Jim thinks that he has just 9 months left to increase the census and keep his job. So, he embarks on formulating a marketing plan:
- Free up as many patient rooms as possible in one section of the building by moving patients to other occupied parts of the facility. Start an adult day care center by using some of the empty rooms.
- Hire one additional RN and one LPN to alleviate the feelings of burnout among the staff. Start a CNA training program at the facility.
- Send a mystery shopper to the three main competitors to evaluate how they handle the inquiry process. Have the mystery shopper evaluate Marshall’s inquiry process as well. Improve the admission coordinator’s personal selling skills.
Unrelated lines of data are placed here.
(** * setup-opentap: a shallow embedding of [src/index.js]

    The action is one sequential script.  Its pure parts (the two settings
    generators, the download arguments, the version pattern, the package-spec
    parser) are embedded as functions on strings; its effects (downloads,
    subprocesses, file writes, the job status) are embedded in a small
    trace-and-completion monad whose answers come from a [World].

    The file has three parts: the script, the vocabulary of the properties,
    and the properties, among them the theorems C1 to C10 on the claims of
    the specification. *)

From Stdlib Require Import String Ascii List Bool NArith Arith Lia.
Import ListNotations.
Open Scope list_scope.
Open Scope string_scope.

(** ** JavaScript strings

    A string is a sequence of code units.  The script inspects only ASCII
    characters (comma, colon, dot, digits, the prefix http), so every function
    below gives the same cuts on the UTF-16 units of the engine and on the
    bytes of Rocq's [string]. *)
Module Js.

Definition dq : string := String "034"%char "".
Definition nl : string := String "010"%char "".
Definition bs : string := String "092"%char "".

(** [!!s] for a string [s]. *)
Definition truthy (s : string) : bool :=
  match s with
  | EmptyString => false
  | String _ _ => true
  end.

(** [!!v] for a value that is a string or [undefined]. *)
Definition truthy_opt (v : option string) : bool :=
  match v with
  | Some s => truthy s
  | None => false
  end.

(** [`${v}`] for a value that is a string or [undefined]. *)
Definition template (v : option string) : string :=
  match v with
  | Some s => s
  | None => "undefined"
  end.

(** [s.startsWith(p)] *)
Definition startsWith (s p : string) : bool := String.prefix p s.

(** [a.join(sep)] on an array of strings. *)
Fixpoint join (sep : string) (a : list string) : string :=
  match a with
  | [] => ""
  | [x] => x
  | x :: rest => x ++ sep ++ join sep rest
  end.
(** * ax-camp: the stock-price scraper of [data_loader.py] and its page

    A shallow embedding of [StockScraper] ([__init__], [get_stock_data],
    [close_driver]) and of the Streamlit script [app.py], with the part of
    Python, Selenium and pandas they rely on, and the properties of the
    fetch-and-normalise pipeline and of a run of the page.

    Text is a byte string (UTF-8): the column labels and the unit suffix are
    the byte sequences of their Japanese spelling, and a "digit" is an ASCII
    digit. *)

From Stdlib Require Import List String Ascii ZArith Lia Bool Arith.
From Stdlib Require Import DecimalString Sorted Permutation SpecFloat.
From Stdlib Require DecimalPos.
Import ListNotations.
Open Scope string_scope.

(** ** Python: exceptions, results, a state-and-exception monad *)

Module Py.

(** The exception classes the scraper can meet.  [Exception] is the root of
    the model: an exception of any class not listed is an instance of it.
    (Classes deriving from BaseException only, such as KeyboardInterrupt, are
    process signals and not part of the model.) *)
Inductive exn : Set :=
| Exception
| TimeoutException
| NoSuchElementException
| WebDriverException
| ValueError
| IndexError
| KeyError
| TypeError
| AttributeError.

Definition exn_eqb (a b : exn) : bool :=
  match a, b with
  | Exception, Exception
  | TimeoutException, TimeoutException
  | NoSuchElementException, NoSuchElementException
  | WebDriverException, WebDriverException
  | ValueError, ValueError
  | IndexError, IndexError
  | KeyError, KeyError
  | TypeError, TypeError
  | AttributeError, AttributeError => true
  | _, _ => false
  end.
(** C7, as the code has it.  For a PDF document of P pages with
    1 <= P <= W, [split_pdf] returns exactly one part, and that part holds
    all P pages.  For a PDF document without pages, [split_pdf] produces no
    part: it opens the document and writes nothing, whatever W is; it
    returns the empty list when W is not 0, and raises the ValueError of
    [range] when W is 0. *)
Theorem split_pdf_single_part pdf_size path f doc W w :
  fs w !! path = Some f → file_pages f = Some doc →
  (1 ≤ Z.of_nat (length doc) ≤ W → one_part_with_all_pages pdf_size path doc W w) ∧
  (Z.of_nat (length doc) = 0 →
   snd (split_pdf pdf_size path W w) = with_trace w [EvOpen path (Return [])] ∧
   (W ≠ 0 → fst (split_pdf pdf_size path W w) = Return []) ∧
   (W = 0 →
    fst (split_pdf pdf_size path W w)
    = Raise (ValueError "range() arg 3 must not be zero"))).
Proof.
  intros Hf Hdoc. split.
  - intros HP.
    assert (range_list 0 (Z.of_nat (length doc)) W = [0]) as Hstarts.
    { unfold range_list. rewrite range_length_pos by lia.
      assert (ceil_div (Z.of_nat (length doc)) W = 1) as ->; [|done].
      pose proof (ceil_div_spec (Z.of_nat (length doc)) W ltac:(lia)). nia. }
    pose proof (split_pdf_run pdf_size path f doc W w Hf Hdoc ltac:(lia)) as Hrun.
    rewrite Hstarts in Hrun.
    exists (part_name 0), (part_file pdf_size doc W 0). eexists.
    split; [exact Hrun|]. split.
    + apply lookup_insert_eq.
    + cbn. unfold window. simpl. f_equal. apply take_ge. lia.
  - intros HP. destruct doc as [|page doc]; [|simpl in HP; lia].
    pose proof (open_file_pdf path _ f [] Hf Hdoc) as Hopen.
    destruct (Z.lt_trichotomy W 0) as [Hneg|[->|Hpos]].
    + rewrite (split_pdf_negative _ _ _ _ _ Hopen Hneg).
      split; [done|]. split; [done|lia].
    + rewrite (split_pdf_zero _ _ _ _ Hopen). split; [done|]. split; [done|done].
    + rewrite (split_pdf_run pdf_size path f [] W w Hf Hdoc Hpos).
      assert (range_list 0 (Z.of_nat (length (@nil Page))) W = []) as ->.
      { unfold range_list, range_length. by destruct (0 <? W). }
      split; [done|]. split; [done|lia].
Qed.
(** * limen-sdk: a shallow embedding of the client and its verified contract

    The development follows the TypeScript sources:
    - [types.ts]   the transport, token-store and option types;
    - [auth.ts]    challenge / exchange authentication, secret-key normalisation;
    - [client.ts]  [LimenClient]: token handling, [authorizedFetch], [getHistory],
                   [requestSignal];
    - the payment module: the keypair payment client and its remediate-then-retry
                   wrapper.

    Asynchronous code is written in a state-and-exception monad: a [throw]
    keeps every mutation made before it, as a rejected promise does.  External
    collaborators (the transport, the chain connection, bs58, tweetnacl, the
    x402 client) are interfaces; every invocation of a transport is recorded in
    a ghost trace so that "no network call" and "exactly one retry" can be
    stated. *)

From Stdlib Require Import String Ascii List ZArith Bool Lia DecimalString.
Import ListNotations.
Open Scope list_scope.
Open Scope string_scope.

Set Warnings "-register-all".

(** ** JavaScript values *)

(** The JSON-shaped fragment of JavaScript values the SDK handles.  Numeric
    leaves are integers: the SDK compares them and prints them, it never
    computes with them. *)
Inductive JsValue : Type :=
| JUndefined
| JNull
| JBool (b : bool)
| JNum (n : Z)
| JStr (s : string)
| JArr (elems : list JsValue)
| JObj (fields : list (string * JsValue)).
(** * The SQLModel field code generator (practice/field_generator_gui.py)

    A shallow embedding of [FieldGeneratorGUI]: the handlers [add_field] and
    [generate_code] and the synthesizer [generate_field_code], with the
    widget-backed state of the class as an explicit record and the message
    boxes as a log.

    Text is modelled by Rocq strings, i.e. byte strings holding the UTF-8
    form of the Python [str].  The Python built-ins used by the source
    ([str.lower], [str.strip], [str.startswith], [in], [float], [sorted],
    [str.join]) are modelled in [Module Py].  [strip] and [float] know the
    white space and the decimal digits of Unicode 14 (CPython 3.11), in
    their UTF-8 form.  Comparing bytes lexicographically is comparing code
    points, so [sorted] is exact; a prefix or an infix of ASCII text is the
    same on bytes and on code points; [lower] maps the ASCII letters only,
    and since it is only ever compared with the ASCII words none, null,
    true and false, and no character outside ASCII has a lower-case form
    made of the letters of these words, these tests are exact too. *)

From Stdlib Require Import Ascii String NArith.
From stdpp Require Import base option list gmap strings sorting.

(** ** Python built-ins *)

Module Py.

Definition code (c : ascii) : N := N_of_ascii c.

Definition in_range (lo hi : N) (c : ascii) : bool :=
  ((lo <=? code c) && (code c <=? hi))%N.

Definition is_upper (c : ascii) : bool := in_range 65 90 c.
Definition is_digit (c : ascii) : bool := in_range 48 57 c.

(** [Py_UNICODE_ISSPACE]: the code points that [str.isspace] and
    [str.strip] take for white space. *)
Definition isspace (cp : N) : bool :=
  ((9 <=? cp) && (cp <=? 13) || (28 <=? cp) && (cp <=? 32)
   || (cp =? 133) || (cp =? 160) || (cp =? 5760)
   || (8192 <=? cp) && (cp <=? 8202) || (cp =? 8232) || (cp =? 8233)
   || (cp =? 8239) || (cp =? 8287) || (cp =? 12288))%N.

(** [Py_ISSPACE] of the C parsers: TAB..CR and the space. *)
Definition c_isspace (c : ascii) : bool := in_range 9 13 c || in_range 32 32 c.

Definition lower_char (c : ascii) : ascii :=
  if is_upper c then ascii_of_N (code c + 32) else c.

(** [s.lower()] *)
Fixpoint lower (s : string) : string :=
  match s with
  | EmptyString => EmptyString
  | String c r => String (lower_char c) (lower r)
  end.

Definition byte (n : N) (c : ascii) : bool := (code c =? n)%N.

(** The same white space in UTF-8, by the number of bytes: the one-byte
    characters; U+0085 and U+00A0; U+1680, U+2000..U+200A, U+2028, U+2029,
    U+202F, U+205F and U+3000. *)
Definition space1 (c : ascii) : bool := in_range 9 13 c || in_range 28 32 c.

Definition space2 (c d : ascii) : bool :=
  byte 194 c && (byte 133 d || byte 160 d).

Definition space3 (c d e : ascii) : bool :=
  byte 225 c && byte 154 d && byte 128 e
  || byte 226 c && byte 128 d
     && (in_range 128 138 e || in_range 168 169 e || byte 175 e)
  || byte 226 c && byte 129 d && byte 159 e
  || byte 227 c && byte 128 d && byte 128 e.

(** [s.lstrip()] *)
Fixpoint lstrip (s : string) : string :=
  match s with
  | EmptyString => EmptyString
  | String c r =>
      if space1 c then lstrip r
      else
        match r with
        | String d r1 =>
            if space2 c d then lstrip r1
            else
              match r1 with
              | String e r2 => if space3 c d e then lstrip r2 else s
              | EmptyString => s
              end
        | EmptyString => s
        end
  end.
- Purchase advertising at the local newspaper, radio station, and TV station that would say:
Marshall Nursing Center has excelled in providing high-quality nursing and rehabilitation care in this community for more than 20 years. Our staff’s caring is like a healing touch. We are accepting new patients. Bring your loved one here and see the results for yourself.
“That will get people’s attention,” Jim thought to himself.
- Discard the black and white brochures and replace them with a four-color brochure with some pictures and the same message used in advertising. Place these brochures in hospital waiting rooms and doctors’ clinics.
- Invite the hospital’s discharge planners to dinner at a fine restaurant. Explain to them the facility’s new marketing plan and ask for their help in referring patients.
- While the marketing plan is being implemented, Jim will personally handle all preadmission inquiries, using the admission’s coordinator for backup.
Jim was confident that in another 6 months the facility’s census would start turning around, but it only deteriorated further. Frustrated, he starts looking for another job. Sitting in his office, he moans, “Marketing is just a theory: sometimes it works, sometimes it doesn’t.”
* A mystery shopper, also referred to as a “secret shopper,” is a marketing professional who specializes in visiting and evaluating business practices, posing as a potential client.
1. How should Jim have handled his job interview with regard to the declining census?
2. Do you agree with Jim’s statement: Marketing is just a theory: sometimes it works, sometimes it doesn’t? Explain why marketing may not work.
3. Evaluate Jim’s marketing plan. What main improvements would you make?
4. Critically evaluate the promotional message.